March 22, 2017
March 21, 2017
A few weeks ago, a burly police detective in a coat and tie sat at a wooden table with his wife and squirmy 16-month-old daughter, Sully, explaining to state Senators what it meant to hear his little girl cry.
He described to the Texas Senate Finance Committee the joy of hearing Sully cry for the first time after she was silent for the first few months of life. Since then, Sully, who has Down syndrome, has had many more breakthroughs thanks to the family’s hard work and the support provided by Sully’s therapists.
But Sully’s family didn’t drive to Austin just to tell a heartwarming story. They told the Senate budget-writers that Sully’s progress, and the progress of other kids, was now in jeopardy because the Legislature cut Medicaid funding for therapies for kids with disabilities.
And it wasn’t just Sully’s family. A parade of families has shared similar stories with the Legislature and in newspapers across Texas, provoking outrage around the state and regrets for many legislators since they cut funding in 2015.
Unfortunately, Texans can expect many more cuts for children like Sully if Congress passes the health care bill currently under consideration.
You may have heard about the impact the bill will have on the cost of your health care, making private insurance even more expensive for many people, particularly if you have a modest income or you’re over 50. You may also know that it ends the “Medicaid expansion” for uninsured low-wage workers, an option that Texas hasn’t implemented. Those are some of the reasons the Congressional Budget Office estimates that 24 million Americans will lose their coverage by 2026 if the bill passes.

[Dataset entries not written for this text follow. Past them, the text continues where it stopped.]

(** * Student Project Portal: the route layer of [server.js]

    A shallow embedding of the Express handlers of
    [Student-Project-Portal/server.js] and of the few helpers they call,
    with the properties of the portal's specification stated on it.

    JavaScript strings are sequences of UTF-16 code units, so a string is
    a [list N]; the filesystem is a finite map from paths to nodes; the
    record store is a list of records; a handler is a function of the
    request and the world that returns a response and the new world. *)

From Stdlib Require Import ZArith NArith Decimal Ascii String.
From stdpp Require Import base option list gmap sets strings.
(** * go-cloud-utils: Firebase auth helpers and Cloudflare D1 / KV / R2 clients

    A shallow embedding of the two packages of the repository
    ([firebase] and [cloudflare]) together with the pieces of the Go
    standard library they call, and the properties of the library that
    its specification states.

    Go strings are byte strings: they are [string]s here, one [ascii] per
    byte.  A Go [error] built with [errors.New] or [fmt.Errorf] exposes
    only its message, so an error is its message.  A Go function returning
    [(T, error)] returns a [result T]. *)

From Stdlib Require Import ZArith String Ascii List Lia.
From stdpp Require Import base option list strings gmap pretty.
(** A record that was synchronized before. *)
Definition synced : ResourceData :=
  {| rd_id := "*9"; rd_values := rd_values Bench.declared |}.

End Lab.

(* ===================================================================== *)
(** * The command channel and the identifier resolver                      *)
(* ===================================================================== *)
Section ssh_facts.
Import Importer.
Context {W : Type} {ssh : SshClient W}.
Variable FindStringSubmatch : string -> list string.

Lemma Run_cases (cmd : string) (w : W) :
  (exists err, (Run cmd w).1 = ("", Some err)) \/
  (exists out, (Run cmd w).1 = (out, None)).
Proof.
  unfold Run.
  destruct (NewSession w) as [[e|] w1]; simpl; [eauto|].
  destruct (SessionRun cmd w1) as [[b [e|]] w2]; simpl; eauto.
Qed.

(** An iteration of the loop keeps [id] when the candidate yields
    nothing and overwrites it when the candidate yields an identifier. *)
Lemma iteration_attempt (path : string) (st : loopState) (filter : string) :
  ls_id (iteration FindStringSubmatch path st filter)
    = default (ls_id st) (attempt FindStringSubmatch path filter (ls_world st)).1
  /\ ls_world (iteration FindStringSubmatch path st filter)
    = (attempt FindStringSubmatch path filter (ls_world st)).2.
Proof.
  unfold iteration, attempt.
  destruct (Run (findCommand path filter) (ls_world st)) as [[res [e|]] w1];
    simpl; [done|].
  destruct (FindStringSubmatch res) as [|a [|b [|c l]]]; simpl; done.
Qed.

Lemma default_last_cons (a x : string) (l : list string) :
  default a (last (x :: l)) = default x (last l).
Proof. rewrite last_cons. by destruct (last l). Qed.

(** The loop leaves in [id] the last identifier a candidate yielded, or
    what it held before when none did. *)
Lemma loop_last_success (path : string) (fields : list string) (st : loopState) :
  ls_id (fold_left (iteration FindStringSubmatch path) fields st)
    = default (ls_id st)
        (last (successes FindStringSubmatch path fields (ls_world st))).
Proof.
  revert st. induction fields as [|f fs IH]; intros st; [done|].
  simpl fold_left. rewrite IH.
  destruct (iteration_attempt path st f) as [-> ->].
  unfold successes. simpl attempts.
  destruct (attempt FindStringSubmatch path f (ls_world st)) as [[i|] w1]; simpl.
  - by rewrite default_last_cons.
  - done.
Qed.

(** A captured identifier is not empty: the pattern asks for an
    identifier token, by convention one that begins with [*]. *)
Hypothesis group_not_empty :
  forall out whole group, FindStringSubmatch out = [whole; group] -> group <> "".

Lemma successes_not_empty (path : string) (fields : list string) (w : W) :
  Forall (fun i => i <> "") (successes FindStringSubmatch path fields w).
Proof.
  revert w. unfold successes.
  induction fields as [|f fs IH]; intros w; simpl; [constructor|].
  destruct (attempt FindStringSubmatch path f w) as [o w1] eqn:E; simpl.
  destruct o as [i|]; simpl; [|apply IH].
  constructor; [|apply IH].
  unfold attempt in E.
  destruct (Run (findCommand path f) w) as [[res [e|]] w2]; [done|].
  destruct (FindStringSubmatch res) as [|a [|b [|c l]]] eqn:F; try done.
  injection E as <- _. eauto.
Qed.

(** C10.  Whenever [Run] returns an error, because the session could not
    be created or because the remote command failed, the text it
    returns is empty: no captured output comes with an error. *)
Theorem Run_error_empty_output (cmd : string) (w : W) (err : error) :
  (Run cmd w).1.2 = Some err -> (Run cmd w).1.1 = "".
Proof.
  intros E. destruct (Run_cases cmd w) as [[e R]|[out R]];
    rewrite R in E |- *; simpl in *; [done|discriminate].
Qed.

(** C4.  The resolver runs every candidate field in order and a
    candidate that fails (command error, or output without the pattern)
    only leaves the result to the others: with the identifiers of the
    successful candidates in iteration order, the result is the last of
    them, so the only one when exactly one succeeds, and the sentinel
    ["?"] when none succeeds.  The function is total: it returns a
    string for every input. *)
Theorem GetResourceId_last_success (w : W) (path : string) (fields : list string) :
  let ids := successes FindStringSubmatch path fields w in
  let result := (GetResourceId FindStringSubmatch w path fields).1.1 in
  (ids = [] -> result = "?") /\
  (forall id, ids = [id] -> result = id) /\
  (forall earlier id, ids = (earlier ++ [id])%list -> result = id) /\
  result = default "?" (last ids).
Proof.
  intros ids result.
  assert (R : result = default "?" (last ids)).
  { subst result ids. unfold GetResourceId.
    pose proof (loop_last_success path fields (LoopState "" w [])) as L.
    pose proof (successes_not_empty path fields w) as N.
    simpl in L.
    destruct (last (successes FindStringSubmatch path fields w)) as [i|] eqn:E;
      simpl in L.
    - apply last_Some_elem_of in E.
      rewrite Forall_forall in N. specialize (N i E).
      case_decide as D; simpl; [congruence|done].
    - case_decide as D; simpl; [done|congruence]. }
  repeat split; try done.
  - intros ->. by rewrite R.
  - intros id ->. by rewrite R.
  - intros earlier id ->. by rewrite R, last_snoc.
Qed.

But have you heard what the bill would mean for Texas kids who rely on the Medicaid program for the care they need?
The House bill fundamentally changes the successful way Medicaid is funded today, establishing a cap on the program and dramatically cutting Medicaid funding to states. According to an estimate by the Center for Budget and Policy Priorities, those cuts would total $116 billion for states over the next decade, not counting the cuts to Medicaid expansion for adults.
In Texas, Medicaid essentially serves four populations: children, people with disabilities, pregnant women and seniors. So when the state cuts Medicaid to accommodate the new cap, these are the Texans who would bear the direct brunt of those decisions.
These Texans are at greater risk than people in similar circumstances in other states. Because Texas spends less on Medicaid per beneficiary compared to others states, Congress would penalize us, leaving our state with a smaller share of health care funding than other states.
To be clear, these cuts would particularly threaten Texas kids, who account for nearly three out of every four Texans who rely on Medicaid for the health care they need to thrive.
Children’s health is directly affected by a number of services that would be on thin ice, such as prenatal care for pregnant women; preventive care that keeps kids healthy and avoids costly challenges down the road; mental health services; coverage for kids in foster care; health services in our neighborhood schools; and Early Childhood Intervention for kids with autism, speech delays or other developmental delays and disabilities.
Quality health care, especially during the first few years of life, is essential for healthy brain development and future success in school. For example, research has linked Medicaid and CHIP eligibility at birth to higher reading scores in fourth and eighth grade. Other research ties Medicaid eligibility increases to greater success in high school and college.
The future of our state depends on the success of our children, and our children’s success is directly jeopardized by the health care bill Congress is considering. For the sake of Sully and millions of children across Texas, we urge lawmakers to go back to the drawing board.
Rubin is CEO of Texans Care for Children. Bresette is executive director of Children’s Defense Fund-Texas.